The FDA approves the Mentor Silicone Breast Implant

Somewhat surprisingly (at least to me), an FDA advisory panel voted to allow the Mentor silicone breast implant to be marketed in the U.S. under limited conditions. Yesterday the same panel rejected a similar application for the Inamed implant.

Apparently the panel's concerns about implant rupture in the Inamed product did not extend to Mentor's. Mentor's reliability data appears to have been more compelling to the Panel than Inamed's.

Contrary to the headline of this (and numerous other headlines on the same story) the panel's action did not constitute a "flip-flop" or reversal. They simply ruled against one product and in favor of a completely different product.

For Mentor to sell their implant, the panel's recommendation requires that they
  • Require patients to sign an informed consent stating that they understand that the implants can rupture.
  • Maintain an accurate registry to track patient outcomes.
  • Perform continuing ongoing long-term safety studies.
  • Require surgeons using the implants to have taken a special course in their use.

Each of these requirements appear quite reasonable although I'm sure that had the requirements not been made, any surgeon using this or any such problem would have required the informed consent anyway.

There was one other requirement I found rather puzzling: The surgeon would have to be board certified in plastic surgery. I'd have to look into it but I'm not aware of any medical products where the federal government requires board certification in order to use them.

The issue of requiring board certification for various medical procedures is generally left up to individual hospitals and facilities. If I wanted to perform brain surgery at my institution, there's no law that I'm aware of to prevent me from doing so. On the other hand, Harbor-UCLA Medical Center (or any other hospital in the U.S.) would have a problem with it considering that I'm an internist!
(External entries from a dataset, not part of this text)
(* ===== verification/Disk.v ===== *)
(** The operating system as the AOF uses it: a script of system-call answers chosen by the
    kernel (short counts, EINTR, errors), files with a durable and a cached part, the log's
    directory entry, and the exact-transfer loops [ReadExact], [WriteExact], [Sync] and
    [SyncDirectory] of KVCache/src/aof.cpp.  Writes append: the log is opened with O_APPEND
    and a replacement is written from empty.  Every state the disk goes through is recorded, so that
    theorems can speak of a crash at any point. *)
From S2P Require Import Prelude.

(** One answer of the kernel: a non-negative or zero result, [EINTR], or another error. *)
Inductive reply := Done (n : Z) | Eintr | Failed.

(** A file: what [fsync] has made durable, and what has been appended since. *)
Record file := mkFile { synced : bytes; unsynced : bytes }.
Definition content (f : file) : bytes := synced f ++ unsynced f.
Definition file_append (b : bytes) (f : file) : file := mkFile (synced f) (unsynced f ++ b).
Definition file_sync (f : file) : file := mkFile (content f) [].
Definition empty_file : file := mkFile [] [].

(** [linked] is the file behind [fd_], to which the log's name refers; [shadows] are the files the
    on-disk directory may still name because a rename has not been synced; [temp] is the rewrite's
    temporary file; [pos] is the read offset. *)
Record disk := mkDisk { linked : file; shadows : list file; temp : option file; pos : nat }.

Definition on_linked (f : file -> file) (d : disk) : disk := mkDisk (f (linked d)) (shadows d) (temp d) (pos d).
Definition on_temp (f : file -> file) (d : disk) : disk := mkDisk (linked d) (shadows d) (f <$> temp d) (pos d).
Definition seek (n : nat) (d : disk) : disk := mkDisk (linked d) (shadows d) (temp d) n.
Definition create_temp (d : disk) : disk := mkDisk (linked d) (shadows d) (Some empty_file) (pos d).
Definition unlink_temp (d : disk) : disk := mkDisk (linked d) (shadows d) None (pos d).
(** [rename(temp, name)]: atomic for observers, durable only after the directory is synced. *)
Definition rename_temp (d : disk) : disk :=
  match temp d with
  | Some f => mkDisk f (linked d :: shadows d) None (length (content f))
  | None => d
  end.
Definition sync_dir (d : disk) : disk := mkDisk (linked d) [] (temp d) (pos d).

(** What the log may hold after a crash: the durable part of a file its name may refer to, and
    any prefix of what was not yet synced. *)
Inductive crash_content (d : disk) : bytes -> Prop :=
| crash_linked p : p `prefix_of` unsynced (linked d) -> crash_content d (synced (linked d) ++ p)
| crash_shadow f p : f ∈ shadows d -> p `prefix_of` unsynced f -> crash_content d (synced f ++ p).

(** [trace] lists every disk state so far, newest first, the current one included. *)
Record os := mkOs { replies : list reply; dsk : disk; trace : list disk }.

Definition syscall : M os reply := fun o =>
  match replies o with
  | [] => (o, Blocked)
  | r :: rs => (mkOs rs (dsk o) (trace o), Ret r)
  end.
Definition effect (f : disk -> disk) : M os unit := fun o =>
  (mkOs (replies o) (f (dsk o)) (f (dsk o) :: trace o), Ret tt).

(** A call whose negative result is reported as an exception. *)
Definition must (e : exn) : M os Z :=
  r ← syscall;
  match r with Done n => if n <? 0 then throw e else mret n | Eintr | Failed => throw e end.

(** [WriteExact]: the loop consumes one answer per [write]. *)
Fixpoint write_loop (upd : (file -> file) -> disk -> disk) (rs : list reply) (d : disk) (tr : list disk) (data : bytes)
  : os * outcome unit :=
  match data with
  | [] => (mkOs rs d tr, Ret tt)
  | _ =>
      match rs with
      | [] => (mkOs [] d tr, Blocked)
      | Eintr :: rs => write_loop upd rs d tr data
      | Failed :: rs => (mkOs rs d tr, Throw std_runtime_error)
      | Done n :: rs =>
          if n <=? 0 then (mkOs rs d tr, Throw std_runtime_error)
          else
            let k := Nat.min (Z.to_nat n) (length data) in
            let d' := upd (file_append (take k data)) d in
            write_loop upd rs d' (d' :: tr) (drop k data)
      end
  end.
Definition WriteExact (upd : (file -> file) -> disk -> disk) (data : bytes) : M os unit := fun o =>
  write_loop upd (replies o) (dsk o) (trace o) data.

(** [ReadExact] on [fd_]: at end of file [read] returns zero, which is an error. *)
Fixpoint read_loop (rs : list reply) (d : disk) (tr : list disk) (size : nat) (acc : bytes) : os * outcome bytes :=
  match size with
  | O => (mkOs rs d tr, Ret acc)
  | _ =>
      match rs with
      | [] => (mkOs [] d tr, Blocked)
      | Eintr :: rs => read_loop rs d tr size acc
      | Failed :: rs => (mkOs rs d tr, Throw std_runtime_error)
      | Done n :: rs =>
          let chunk := take (Nat.min (Z.to_nat n) size) (drop (pos d) (content (linked d))) in
          match chunk with
          | [] => (mkOs rs d tr, Throw std_runtime_error)
          | _ => read_loop rs (seek (pos d + length chunk) d) tr (size - length chunk) (acc ++ chunk)
          end
      end
  end.
Definition ReadExact (size : nat) : M os bytes := fun o => read_loop (replies o) (dsk o) (trace o) size [].

(** [Sync]: retry on EINTR; [eff] is what a successful [fsync] makes durable. *)
Fixpoint sync_loop (eff : disk -> disk) (rs : list reply) (d : disk) (tr : list disk) : os * outcome unit :=
  match rs with
  | [] => (mkOs [] d tr, Blocked)
  | Eintr :: rs => sync_loop eff rs d tr
  | Failed :: rs => (mkOs rs d tr, Throw std_runtime_error)
  | Done n :: rs => if n <? 0 then (mkOs rs d tr, Throw std_runtime_error) else (mkOs rs (eff d) (eff d :: tr), Ret tt)
  end.
Definition Sync (eff : disk -> disk) : M os unit := fun o => sync_loop eff (replies o) (dsk o) (trace o).

Definition SyncDirectory : M os unit :=
  _ ← must std_runtime_error;
  Sync sync_dir.

(** * Lemmas on the transfer loops *)

Definition reply_ok (r : reply) : Prop := match r with Done n => 0 < n | Eintr => True | Failed => False end.
Definition is_done (r : reply) : bool := match r with Done _ => true | _ => false end.
Definition dones (rs : list reply) : nat := length (List.filter is_done rs).

(** The kernel keeps making progress: no error, and at least [n] successful answers to come. *)
Definition ready (n : nat) (rs : list reply) : Prop := Forall reply_ok rs /\ (n <= dones rs)%nat.

Lemma ready_weaken n m rs : (m <= n)%nat -> ready n rs -> ready m rs.
Proof. intros ? []. split; [done|lia]. Qed.

Lemma read_loop_sound rs d tr size acc o bs :
  read_loop rs d tr size acc = (o, Ret bs) ->
  (size <= length (drop (pos d) (content (linked d))))%nat /\
  bs = acc ++ take size (drop (pos d) (content (linked d))) /\ dsk o = seek (pos d + size) d /\ trace o = tr.
Proof.
  revert d size acc. induction rs as [|r rs IH]; intros d size acc E; destruct size as [|size]; simpl in E.
  1, 3: injection E as <- <-; rewrite Nat.add_0_r, take_0, app_nil_r; split_and!; try done; [lia|by destruct d].
  { done. }
  destruct r as [n| |]; [|by apply IH|done].
  set (av := drop (pos d) (content (linked d))) in *. set (k := Nat.min (Z.to_nat n) (S size)) in *.
  destruct (take k av) as [|b0 l0] eqn:Et; [done|]. rewrite <-Et in E.
  apply IH in E as (Hl & -> & Hd & Ht). simpl in Hl, Hd. unfold seek in Hl; simpl in Hl.
  assert (length (take k av) <= S size)%nat as Hk by (rewrite length_take; lia).
  rewrite <-drop_drop in *. fold av in Hl |- *. rewrite length_drop in Hl.
  assert (take k av = take (length (take k av)) av) as Hkk by (by rewrite length_take, take_min_length).
  pose proof (length_take av k) as Hlk. simpl. split_and!; [lia| | |done].
  - rewrite <-app_assoc. f_equal. rewrite <-drop_drop. fold av. rewrite Hkk at 1. rewrite take_take_drop. f_equal. lia.
  - rewrite Hd. unfold seek. simpl. f_equal. lia.
Qed.

Lemma read_loop_run rs d tr size acc :
  ready size rs -> (size <= length (drop (pos d) (content (linked d))))%nat ->
  exists rs', read_loop rs d tr size acc =
      (mkOs rs' (seek (pos d + size) d) tr, Ret (acc ++ take size (drop (pos d) (content (linked d))))) /\
    Forall reply_ok rs' /\ (dones rs <= dones rs' + size)%nat.
Proof.
  revert d size acc. induction rs as [|r rs IH]; intros d size acc [Hok Hd] Hl; destruct size as [|size].
  1, 3: eexists; simpl; rewrite Nat.add_0_r, take_0, app_nil_r; split; [by destruct d|split; [done|lia]].
  { unfold dones in Hd. simpl in Hd. lia. }
  apply Forall_cons in Hok as [Hr Hok]. destruct r as [n| |]; [|by apply IH|done]. simpl.
  set (av := drop (pos d) (content (linked d))) in *. set (k := Nat.min (Z.to_nat n) (S size)) in *.
  assert (length (take k av) = k) as Hk by (rewrite length_take; simpl in Hr; lia).
  assert (1 <= k <= S size)%nat as Hk1 by (simpl in Hr; lia).
  destruct (take k av) as [|b0 l0] eqn:Et; [simpl in Hk; lia|]. rewrite <-Et in *. rewrite Hk.
  unfold dones in Hd. simpl in Hd. fold (dones rs) in Hd.
  destruct (IH (seek (pos d + k) d) (S size - k)%nat (acc ++ take k av)) as (rs' & E & Hok' & Hd'); simpl.
  - split; [done|lia].
  - rewrite <-drop_drop, length_drop. fold av. lia.
  - exists rs'. simpl in E. rewrite E. split; [|split; [done|unfold dones in *; simpl; lia]].
    f_equal; [f_equal; unfold seek; simpl; f_equal; lia|].
    rewrite <-app_assoc, <-drop_drop. fold av. rewrite take_take_drop. do 2 f_equal. f_equal. lia.
Qed.

(** Reading past the end fails, however the kernel splits the reads. *)
Lemma read_loop_eof rs d tr size acc :
  ready size rs -> (length (drop (pos d) (content (linked d))) < size)%nat ->
  exists o, read_loop rs d tr size acc = (o, Throw std_runtime_error).
Proof.
  revert d size acc. induction rs as [|r rs IH]; intros d size acc [Hok Hd] Hl; (destruct size as [|size]; [lia|]).
  { unfold dones in Hd. simpl in Hd. lia. }
  apply Forall_cons in Hok as [Hr Hok]. destruct r as [n| |]; [|by apply IH|done]. simpl.
  set (av := drop (pos d) (content (linked d))) in *. set (k := Nat.min (Z.to_nat n) (S size)) in *.
  destruct (take k av) as [|b0 l0] eqn:Et; [eauto|]. rewrite <-Et.
  pose proof (length_take av k) as Hlk. assert (1 <= length (take k av))%nat by (rewrite Et; simpl; lia).
  unfold dones in Hd. simpl in Hd. fold (dones rs) in Hd.
  apply IH; simpl; [split; [done|lia]|]. rewrite <-drop_drop, length_drop. fold av. lia.
Qed.

(** Where a write goes: an update of a file that appends compose. *)
Class AppendTo (upd : (file -> file) -> disk -> disk) := {
  upd_nil d : upd (file_append []) d = d;
  upd_app a b d : upd (file_append b) (upd (file_append a) d) = upd (file_append (a ++ b)) d
}.

Lemma file_append_nil f : file_append [] f = f.
Proof. destruct f. unfold file_append. by rewrite app_nil_r. Qed.
Lemma file_append_app a b f : file_append b (file_append a f) = file_append (a ++ b) f.
Proof. unfold file_append. simpl. by rewrite app_assoc. Qed.

#[export] Instance AppendTo_linked : AppendTo on_linked.
Proof. split; intros; unfold on_linked; simpl; [rewrite file_append_nil; by destruct d|by rewrite file_append_app]. Qed.
#[export] Instance AppendTo_temp : AppendTo on_temp.
Proof.
  split; intros; unfold on_temp; simpl; destruct d as [l sh [f|] p]; simpl; [by rewrite file_append_nil|done|by rewrite file_append_app|done].
Qed.

Section Writes.
Context (upd : (file -> file) -> disk -> disk) {Hupd : AppendTo upd}.

(** [WriteExact] under any kernel behaviour: a prefix of the data is appended, all of it on
    success, and every intermediate disk state has a prefix appended. *)
Lemma write_loop_any rs d tr data o r :
  write_loop upd rs d tr data = (o, r) ->
  exists p, p `prefix_of` data /\ dsk o = upd (file_append p) d /\
    (forall d', d' ∈ trace o -> d' ∈ tr \/ exists q, q `prefix_of` data /\ d' = upd (file_append q) d) /\
    match r with Ret _ => p = data | Throw e => e = std_runtime_error | Blocked => True | Undef => False end.
Proof.
  revert d tr data. induction rs as [|x rs IH]; intros d tr data E; destruct data as [|b0 data]; simpl in E.
  1, 3: injection E as <- <-; exists []; rewrite upd_nil; split_and!; try done; by left.
  { injection E as <- <-. exists []. rewrite upd_nil. split_and!; [apply prefix_nil|done|by left|done]. }
  destruct x as [n| |]; [|by apply IH|].
  2: { injection E as <- <-. exists []. rewrite upd_nil. split_and!; [apply prefix_nil|done|by left|done]. }
  destruct (n <=? 0).
  { injection E as <- <-. exists []. rewrite upd_nil. split_and!; [apply prefix_nil|done|by left|done]. }
  set (dat := b0 :: data) in *. set (k := Nat.min (Z.to_nat n) (S (length data))) in *.
  apply IH in E as (p & [s Hs] & Hd & Ht & Hr). rewrite upd_app in Hd.
  assert (dat = take k dat ++ p ++ s) as Es by (by rewrite <-Hs, take_drop).
  exists (take k dat ++ p). split_and!; [|done| |].
  - exists s. by rewrite <-app_assoc.
  - intros d' [Hin|(q & [s' Hq] & ->)]%Ht.
    + apply elem_of_cons in Hin as [->|Hin]; [|by left]. right. exists (take k dat). split; [apply prefix_take|done].
    + right. exists (take k dat ++ q). rewrite upd_app. split; [|done]. exists s'. by rewrite <-app_assoc, <-Hq, take_drop.
  - destruct r; try done. by rewrite Hr, take_drop.
Qed.

Lemma write_loop_run rs d tr data :
  ready (length data) rs ->
  exists rs' tr', write_loop upd rs d tr data = (mkOs rs' (upd (file_append data) d) tr', Ret tt) /\
    Forall reply_ok rs' /\ (dones rs <= dones rs' + length data)%nat.
Proof.
  revert d tr data. induction rs as [|x rs IH]; intros d tr data [Hok Hd]; destruct data as [|b0 data].
  1, 3: eexists _, _; simpl; rewrite upd_nil; split; [done|split; [done|lia]].
  { unfold dones in Hd. simpl in Hd. lia. }
  apply Forall_cons in Hok as [Hr Hok]. destruct x as [n| |]; [|by apply IH|done]. simpl. simpl in Hr.
  rewrite (proj2 (Z.leb_gt _ _)) by done. set (k := Nat.min (Z.to_nat n) (S (length data))) in *. set (dat := b0 :: data) in *.
  unfold dones in Hd. simpl in Hd. fold (dones rs) in Hd.
  assert (length (drop k dat) = S (length data) - k)%nat as Hl by (by rewrite length_drop).
  destruct (IH (upd (file_append (take k dat)) d) (upd (file_append (take k dat)) d :: tr) (drop k dat)) as (rs' & tr' & E & ? & ?).
  { split; [done|lia]. }
  exists rs', tr'. rewrite E, upd_app, take_drop. split; [done|]. split; [done|]. unfold dones in *. simpl. lia.
Qed.

End Writes.

Lemma sync_loop_any eff rs d tr o r :
  sync_loop eff rs d tr = (o, r) ->
  match r with
  | Ret _ => dsk o = eff d /\ trace o = eff d :: tr
  | Throw e => e = std_runtime_error /\ dsk o = d /\ trace o = tr
  | Blocked => dsk o = d /\ trace o = tr
  | Undef => False
  end.
Proof.
  induction rs as [|x rs IH]; simpl; [by intros [= <- <-]|].
  destruct x as [n| |]; [destruct (n <? 0); by intros [= <- <-]|done|by intros [= <- <-]].
Qed.

Lemma sync_loop_run eff rs d tr :
  ready 1 rs ->
  exists rs', sync_loop eff rs d tr = (mkOs rs' (eff d) (eff d :: tr), Ret tt) /\
    Forall reply_ok rs' /\ (dones rs <= dones rs' + 1)%nat.
Proof.
  induction rs as [|x rs IH]; intros [Hok Hd]; [unfold dones in Hd; simpl in Hd; lia|].
  apply Forall_cons in Hok as [Hr Hok]. destruct x as [n| |]; simpl in *; [|by apply IH|done].
  rewrite (proj2 (Z.ltb_ge _ _)) by lia. eexists. split; [done|]. split; [done|]. unfold dones. simpl. lia.
Qed.

Lemma must_any e o o' r :
  must e o = (o', r) ->
  dsk o' = dsk o /\ trace o' = trace o /\ match r with Ret _ | Blocked => True | Throw e' => e' = e | Undef => False end.
Proof.
  unfold must, syscall, mbind, M_bind. destruct (replies o) as [|[n| |] rs]; [by intros [= <- <-]| |by intros [= <- <-]|by intros [= <- <-]].
  destruct (n <? 0); by intros [= <- <-].
Qed.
The panel's recommendations are suggestions and the FDA can still decide one way or the other. Personally, I'd be surprised if they mandated board certification per the panel's recommendation. But that's a another topic.

As an aside, look at the article I've linked. Three column inches are spent on the completely unsubstantiated claims of one self-reported "victim" including allegations of "Incident after incident of quality control problems, contamination issues, documents being destroyed," on the part of Mentor. No opportunity for rebuttal from the company was offered.

Is this quality journalism?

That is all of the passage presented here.